British-Canadian producer and director

Pen Densham (born 14 October 1947) is a British-Canadian film and television producer, writer, and director, known for writing and producing films such as Robin Hood: Prince of Thieves and television revivals of The Outer Limits and The Twilight Zone, as well as writing, producing and directing MGM's Moll Flanders.

==Early life==
Born in Ruislip, Middlesex, England in October 1947 to Raymond Densham who worked in the British film industry, Pen left school at age 15 and was hired by British TV to photograph The Rolling Stones to sell to national magazines. At 19 he moved to Canada where he directed commercials and documentaries, working with Marshall McLuhan.

Densham went on to found Insight Productions in Toronto with John Watson. The company gained recognition for documentaries such as Life Times Nine, one of two Insight films that earned Academy Award nominations. In total, Densham and Watson received over 70 international awards for their works including medals from the Queen of the United Kingdom for their contribution to the Arts of Canada. The first drama Densham wrote and directed, If Wishes Were Horses, won 14 awards, was reviewed by TV guide as "The best film of any length shown on Canadian TV", and brought Densham's work to the attention of Norman Jewison. Jewison, with Telefilm Canada, sponsored Densham to move to Hollywood.

== Career ==

===Trilogy Entertainment Group===
In Hollywood Densham and Watson founded Trilogy Entertainment Group. They were employed as creative consultants on films such as Rocky II and Footloose. In 1988 Densham directed Trilogy's first studio feature, The Kiss, for Tri-Star. In 1990 Densham re-envisioned the Robin Hood story, creating a new characterization and adding new concepts. Densham and Watson sold their spec script for Robin Hood: Prince of Thieves and produced the film for Morgan Creek Productions and Warner Brothers. The film became one of Warner Brothers' largest grossing movies ever, spinning off games, toy lines and the No. 1 music single from Bryan Adams, "(Everything I Do) I Do It for You". In the same year they were producers on Backdraft with Ron Howard directing for Imagine Entertainment and Universal Pictures. Backdraft generated one of the longest-lasting attractions at the Universal Studios Tour.

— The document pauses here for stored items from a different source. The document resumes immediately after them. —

Lemma rel_store a n m m' p bs :
  R a n m m' -> R a n (store_ptr p bs m) (store_ptr p bs m').
Proof.
  intros HR. destruct p as [|l o|d]; [exact HR| |exact HR].
  destruct HR as (Hc & Hc' & HV & HC & Ho & Hb & Hl & Ha).
  pose proof (agree_write a n _ _ (Z.to_nat o) bs Ha) as Hw.
  destruct l; unfold R, ctr_rel; cbn;
    repeat match goal with |- _ /\ _ => split end;
    try assumption; try congruence.
  now rewrite buf_write_length.
Qed.

Lemma keeps_load a n p k : ptr_avoids a n p k -> keeps a n (load p k).
Proof.
  intros Hp m m' HR. cbn. split; [now apply (rel_load a n)|exact HR].
Qed.

Lemma keeps_store a n p bs : keeps a n (store p bs).
Proof. intros m m' HR. cbn. split; [reflexivity|now apply rel_store]. Qed.

Lemma keeps_call a n op : keeps a n (call G op).
Proof.
  intros m m' HR. unfold call.
  destruct HR as (Hc & Hc' & HV & HC & Ho & Hb & Hl & Ha). rewrite Hb.
  destruct (backend G (be m) op) as [e b]. split; [reflexivity|].
  exact (conj Hc (conj Hc' (conj HV (conj HC (conj Ho
           (conj eq_refl (conj Hl Ha))))))).
Qed.

Lemma keeps_deref a n p : ptr_avoids a n p 1 -> keeps a n (deref p).
Proof.
  intros Hp. destruct p as [|l o|d]; cbn [deref].
  - apply sim_diverge.
  - eapply sim_bind; [now apply keeps_load|]. intros bs. now apply sim_ret.
  - eapply sim_bind; [now apply keeps_load|]. intros bs. now apply sim_ret.
Qed.

Lemma keeps_memset a n p v k : keeps a n (memset p v k).
Proof. apply keeps_store. Qed.

Lemma keeps_memcpy a n dst src k :
  ptr_avoids a n src k -> keeps a n (memcpy dst src k).
Proof.
  intros Hs. eapply sim_bind; [now apply keeps_load|]. intros bs.
  apply keeps_store.
Qed.

Lemma keeps_add_buf a n dst dstlen add addlen :
  ptr_avoids a n dst dstlen -> ptr_avoids a n add addlen ->
  keeps a n (add_buf dst dstlen add addlen).
Proof.
  intros Hd Ha. eapply sim_bind; [now apply keeps_load|]. intros d.
  eapply sim_bind; [now apply keeps_load|]. intros x. apply keeps_store.
Qed.

Lemma keeps_sym a n key outval b l nx :
  ptr_avoids a n key (to_ushort (statelen c - blocklen_bytes c)) ->
  ptr_avoids a n b l ->
  keeps a n (gcry_drbg_sym G key outval (drbg_string b l nx)).
Proof.
  intros Hk Hb. unfold gcry_drbg_sym.
  eapply sim_bind; [apply keeps_get_core|]. intros c0.
  apply sim_get. intros st st' Hc Hc'.
  unfold gcry_drbg_blocklen, gcry_drbg_keylen. rewrite Hc, Hc'.
  eapply sim_bind; [apply keeps_call|]. intros e.
  destruct (is_err e); [now apply sim_ret|].
  destruct (negb _); [now apply sim_ret|].
  destruct (blocklen_bytes c <? l); [now apply sim_ret|].
  eapply sim_bind; [now apply keeps_load|]. intros k.
  eapply sim_bind; [apply keeps_call|]. intros e'.
  destruct (is_err e'); [now apply sim_ret|].
  eapply sim_bind; [now apply keeps_load|]. intros input.
  eapply sim_bind; [apply keeps_store|]. intros ?. now apply sim_ret.
Qed.

Lemma to_size_t_small z : 0 <= z <= SIZE_MAX G -> to_size_t G z = z.
Proof.
  intros H. unfold to_size_t. apply Z.mod_small. unfold SIZE_MAX in H. lia.
Qed.

Lemma above_avoids a n p k cnt :
  ptr_above a n p -> 0 <= cnt -> ptr_avoids a n (ptr_add p cnt) k.
Proof.
  intros Hp Hc. destruct p as [|l o|d]; try exact I.
  destruct l; try exact I. destruct Hp as [Ho Ha].
  split; [lia|]. right. lia.
Qed.

Lemma above_add a n p cnt :
  ptr_above a n p -> 0 <= cnt -> ptr_above a n (ptr_add p cnt).
Proof.
  intros Hp Hc. destruct p as [|l o|d]; try exact I.
  destruct l; try exact I. destruct Hp as [Ho Ha]. split; lia.
Qed.

Lemma node_ok_avoids_1 a n p k :
  node_ok G a n p k -> ptr_avoids a n p 1.
Proof.
  intros H. destruct p as [|l o|d]; try exact I.
  destruct l; try exact I. destruct H as [Hk [Ho Hs]].
  split; [exact Ho|]. destruct Hs as [Hs|Hs]; [left|right]; lia.
Qed.

Lemma node_ok_step a n p k :
  node_ok G a n p k -> to_size_t G (k - 1) <> 0 ->
  node_ok G a n (ptr_add p 1) (to_size_t G (k - 1)).
Proof.
  intros H Hne. destruct p as [|l o|d]; try exact I.
  destruct l; try exact I. destruct H as [Hk [Ho Hs]].
  cbn [ptr_add node_ok].
  rewrite to_size_t_small in * by lia.
  split; [lia|]. split; [lia|].
  destruct Hs as [Hs|Hs]; [left|right]; lia.
Qed.

Lemma keeps_ctr_bcc_for a n : forall k cnt out_ curr pos inpos,
  0 <= cnt -> ptr_above a n out_ ->
  node_ok G a n pos inpos -> chain_ok G a n (string_next curr) ->
  sim (R a n) (fun v m m' => R a n m m' /\ walk_ok G a n v)
      (ctr_bcc_for G k cnt out_ curr pos inpos)
      (ctr_bcc_for G k cnt out_ curr pos inpos).
Proof.
  induction k as [|k IH]; intros cnt out_ curr pos inpos Hcnt Hout Hpos Hch;
    cbn [ctr_bcc_for].
  - apply sim_ret. intros m m' HR. split; [exact HR|]. right. now split.
  - eapply sim_bind; [apply keeps_deref; now apply above_avoids|]. intros o.
    eapply sim_bind;
      [apply keeps_deref; eapply node_ok_avoids_1; exact Hpos|]. intros p.
    eapply sim_bind; [apply keeps_store|]. intros ?.
    destruct (to_size_t G (inpos - 1) =? 0) eqn:E.
    + destruct curr as [|b0 l0 [|b l nx]].
      * apply sim_diverge.
      * apply sim_ret. intros m m' HR. split; [exact HR|]. now left.
      * cbn [string_next chain_ok] in Hch. destruct Hch as [Hn Hch].
        apply IH; try assumption. lia.
    + apply Z.eqb_neq in E. apply IH; try assumption; [lia|].
      now apply node_ok_step.
Qed.

Lemma keeps_ctr_bcc_while a n : forall fuel bl out_ key curr pos inpos,
  ptr_above a n out_ ->
  ptr_avoids a n key (to_ushort (statelen c - blocklen_bytes c)) ->
  walk_ok G a n (curr, pos, inpos) ->
  keeps a n (ctr_bcc_while G fuel bl out_ key
               (gcry_drbg_string_fill out_ bl) curr pos inpos).
Proof.
  induction fuel as [|fuel IH]; intros bl out_ key curr pos inpos Hout Hkey Hw;
    cbn [ctr_bcc_while].
  - destruct (inpos =? 0); [now apply sim_ret|apply sim_diverge].
  - destruct (inpos =? 0) eqn:E; [now apply sim_ret|].
    apply Z.eqb_neq in E. destruct Hw as [Hw|[Hpos Hch]]; [contradiction|].
    eapply sim_bind; [apply keeps_ctr_bcc_for; try assumption; lia|].
    intros [[curr' pos'] inpos'].
    apply sim_pre with (R := fun m m' => R a n m m'
                                         /\ walk_ok G a n (curr', pos', inpos'));
      [|intros m m' H; exact H].
    intros m m' [HR Hw']. revert m m' HR.
    change (keeps a n
              (r <- gcry_drbg_sym G key out_ (gcry_drbg_string_fill out_ bl) ;;
               if is_err r then ret r
               else ctr_bcc_while G fuel bl out_ key
                      (gcry_drbg_string_fill out_ bl) curr' pos' inpos')).
    eapply sim_bind.
    + apply keeps_sym; [exact Hkey|].
      replace out_ with (ptr_add out_ 0)
        by (destruct out_ as [|l o|d]; cbn; rewrite ?Z.add_0_r; reflexivity).
      apply above_avoids; [exact Hout|lia].
    + intros r. destruct (is_err r); [now apply sim_ret|].
      now apply IH.
Qed.

Lemma keeps_ctr_bcc a n out_ key in_ :
  ptr_above a n out_ ->
  ptr_avoids a n key (to_ushort (statelen c - blocklen_bytes c)) ->
  chain_ok G a n in_ ->
  keeps a n (gcry_drbg_ctr_bcc G out_ key in_).
Proof.
  intros Hout Hkey Hch. unfold gcry_drbg_ctr_bcc.
  destruct in_ as [|b l nx]; [apply sim_diverge|].
  apply sim_get. intros st st' Hc Hc'.
  unfold gcry_drbg_blocklen. rewrite Hc, Hc'.
  eapply sim_bind; [apply keeps_memset|]. intros ?.
  apply keeps_ctr_bcc_while; try assumption.
  right. exact Hch.
Qed.

(** *** The layout of the scratchpad of CTR DRBG *)

Hypothesis Hbl : 0 < blocklen_bytes c < 2 ^ 15.
Hypothesis Hsl : blocklen_bytes c <= statelen c < 2 ^ 16.

Let sl := statelen c.
Let bl := blocklen_bytes c.
Let kl := sl - bl.
Let a0 := Z.to_nat (sl + bl).
Let n0 := Z.to_nat sl.

Hypothesis Hslen : (Z.to_nat (sl + bl + sl + bl + bl + sl + bl) <= slen)%nat.

Lemma keylen_eq : to_ushort (statelen c - blocklen_bytes c) = kl.
Proof. unfold to_ushort, kl, sl, bl. apply Z.mod_small. lia. Qed.

Lemma SIZE_MAX_ge : 2 ^ 32 - 1 <= SIZE_MAX G.
Proof. unfold SIZE_MAX, size_bits. destruct (lp64 G); lia. Qed.

Lemma rel_weaken a n g m m' :
  R (a + g) (n - g) m m' -> (g <= n)%nat -> R a n m m'.
Proof.
  intros (Hc & Hc' & HV & HC & Ho & Hb & Hl & Ha) Hg.
  exact (conj Hc (conj Hc' (conj HV (conj HC (conj Ho (conj Hb
           (conj Hl (agree_weaken _ _ _ _ _ Ha Hg)))))))).
Qed.

Lemma rel_empty a a' n m m' : R a 0 m m' -> R a' n m m'.
Proof.
  intros (Hc & Hc' & HV & HC & Ho & Hb & Hl & Ha).
  refine (conj Hc (conj Hc' (conj HV (conj HC (conj Ho (conj Hb
            (conj Hl _))))))).
  pose proof (agree_eq _ _ _ Ha) as E. rewrite <- E. apply agree_refl.
Qed.

Lemma rel_shrink a n o bs m m' :
  R a n m m' -> Z.to_nat o = a -> (length bs <= n)%nat ->
  R (a + length bs) (n - length bs)
    (store_ptr (Mem LScratch o) bs m) (store_ptr (Mem LScratch o) bs m').
Proof.
  intros (Hc & Hc' & HV & HC & Ho & Hb & Hl & Ha) Hoa Hlen.
  unfold R, ctr_rel. cbn. rewrite Hoa.
  refine (conj Hc (conj Hc' (conj HV (conj HC (conj Ho (conj Hb
            (conj _ _))))))).
  - now rewrite buf_write_length.
  - now apply agree_write_shrink.
Qed.

Lemma rel_store_right a n o bs m m' :
  R a n m m' -> Z.to_nat o = a -> (length bs <= n)%nat ->
  R a n m (store_ptr (Mem LScratch o) bs m').
Proof.
  intros (Hc & Hc' & HV & HC & Ho & Hb & Hl & Ha) Hoa Hlen.
  unfold R, ctr_rel. cbn. rewrite Hoa.
  refine (conj Hc (conj Hc' (conj HV (conj HC (conj Ho (conj Hb
            (conj Hl _))))))).
  now apply agree_write_right.
Qed.

(** The copy of one block into [df_data]: the area where the runs may
    differ shrinks by the block. *)
Lemma sim_memcpy_shrink a n o so kz :
  Z.to_nat o = a -> span_avoids a n so kz ->
  (Z.to_nat so + Z.to_nat kz <= slen)%nat -> (Z.to_nat kz <= n)%nat ->
  sim (R a n) (fun _ => R (a + Z.to_nat kz) (n - Z.to_nat kz))
      (memcpy (Mem LScratch o) (Mem LScratch so) kz)
      (memcpy (Mem LScratch o) (Mem LScratch so) kz).
Proof.
  intros Hoa Hsp Hin Hk m m' HR.
  unfold memcpy, bind, load, store.
  rewrite <- (rel_load _ _ _ _ (Mem LScratch so) kz HR Hsp).
  split; [reflexivity|].
  assert (Hlen : length (load_ptr m (Mem LScratch so) kz) = Z.to_nat kz).
  { cbn [load_ptr buf_of]. apply buf_read_length.
    destruct HR as (_ & _ & _ & _ & _ & _ & Hl & _). lia. }
  rewrite <- Hlen at 1 2. apply rel_shrink; [exact HR|exact Hoa|lia].
Qed.

Lemma keeps_ctr_df_bcc_loop a n : forall fuel iv temp S1 i templen,
  ptr_above a n temp -> 0 <= templen -> chain_ok G a n S1 ->
  keeps a n (ctr_df_bcc_loop G fuel kl bl iv temp S1 i templen).
Proof.
  induction fuel as [|fuel IH]; intros iv temp S1 i templen Ht Hl Hch;
    cbn [ctr_df_bcc_loop].
  - destruct (templen <? kl + bl); [apply sim_diverge|now apply sim_ret].
  - destruct (templen <? kl + bl); [|now apply sim_ret].
    eapply sim_bind; [apply keeps_store|]. intros ?.
    eapply sim_bind.
    + apply keeps_ctr_bcc; [now apply above_add|exact I|exact Hch].
    + intros r. destruct (is_err r); [now apply sim_ret|].
      apply IH; try assumption. unfold bl. lia.
Qed.

Lemma sim_ctr_df_out_loop (tmpo : Z) : forall fuel gl,
  0 <= tmpo -> (a0 + n0 <= Z.to_nat tmpo)%nat ->
  (Z.to_nat (tmpo + kl + bl) <= slen)%nat ->
  0 <= gl <= sl ->
  sim (R (a0 + Z.to_nat gl) (n0 - Z.to_nat gl))
      (fun r m m' => if is_err r then R a0 n0 m m' else R a0 0 m m')
      (ctr_df_out_loop G fuel bl (Mem LScratch (sl + bl)) (Mem LScratch tmpo)
         (Mem LScratch (tmpo + kl))
         (gcry_drbg_string_fill (Mem LScratch (tmpo + kl)) bl) sl gl)
      (ctr_df_out_loop G fuel bl (Mem LScratch (sl + bl)) (Mem LScratch tmpo)
         (Mem LScratch (tmpo + kl))
         (gcry_drbg_string_fill (Mem LScratch (tmpo + kl)) bl) sl gl).
Proof.
  assert (Hkl : 0 <= kl) by (unfold kl, sl, bl; lia).
  assert (Hbl0 : 0 < bl < 2 ^ 15) by exact Hbl.
  assert (Hsl0 : 0 <= sl) by (unfold sl, bl in *; lia).
  induction fuel as [|fuel IH]; intros gl Ht Habove Hin Hgl;
    cbn [ctr_df_out_loop].
  - destruct (gl <? sl) eqn:E; [apply sim_diverge|].
    apply Z.ltb_ge in E. apply sim_ret. intros m m' HR. cbn.
    apply rel_empty with (a := (a0 + Z.to_nat gl)%nat).
    replace (n0 - Z.to_nat gl)%nat with 0%nat in HR by (unfold n0; lia).
    exact HR.
  - destruct (gl <? sl) eqn:E.
    2:{ apply Z.ltb_ge in E. apply sim_ret. intros m m' HR. cbn.
        apply rel_empty with (a := (a0 + Z.to_nat gl)%nat).
        replace (n0 - Z.to_nat gl)%nat with 0%nat in HR by (unfold n0; lia).
        exact HR. }
    apply Z.ltb_lt in E.
    eapply sim_bind.
    + apply keeps_sym.
      * rewrite keylen_eq. split; [exact Ht|]. right. unfold n0. lia.
      * split; [lia|]. right. unfold n0. lia.
    + intros r. destruct (is_err r) eqn:Er.
      * apply sim_ret. intros m m' HR. rewrite Er.
        apply rel_weaken with (g := Z.to_nat gl); [exact HR|unfold n0; lia].
      * set (kz := to_short (if bl <? sl - gl then bl else sl - gl)).
        assert (Hkz : 0 < kz <= bl /\ kz <= sl - gl).
        { unfold kz, to_short. destruct (Z.ltb_spec bl (sl - gl));
            rewrite Z.mod_small; lia. }
        cbn [ptr_add].
        eapply sim_bind.
        -- apply sim_memcpy_shrink.
           ++ unfold a0. lia.
           ++ split; [lia|]. right. unfold n0. lia.
           ++ lia.
           ++ unfold n0. lia.
        -- intros ?.
           replace (a0 + Z.to_nat gl + Z.to_nat kz)%nat
             with (a0 + Z.to_nat (gl + kz))%nat by lia.
           replace (n0 - Z.to_nat gl - Z.to_nat kz)%nat
             with (n0 - Z.to_nat (gl + kz))%nat by lia.
           apply IH; try assumption. lia.
Qed.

Inspired by the loss of his mother, Densham wrote and directed a personal version of Moll Flanders for MGM and Spelling Entertainment, based loosely on the novel by Daniel Defoe, starring Morgan Freeman and Robin Wright. Densham also wrote and directed Houdini, an $8 million TNT feature for television starring Johnathon Schaech, Mark Ruffalo and Emile Hirsch. In 1992, Trilogy Entertainment Group jumped into its television foray by signing it with RHI Entertainment, with potential off-net syndication rights handled by Columbia Pictures Television.

In television Densham wrote and supervised the re-franchising of The Outer Limits science fiction anthology series, which he executive-produced with his partners for its award-winning seven-year-run on American television. In the process Densham earned the unique distinction of being named number eight in the 50 Most Powerful People in Science Fiction list compiled by Cinefantastique magazine. In 2003 he re-introduced The Twilight Zone fantasy anthology series to American audiences on UPN.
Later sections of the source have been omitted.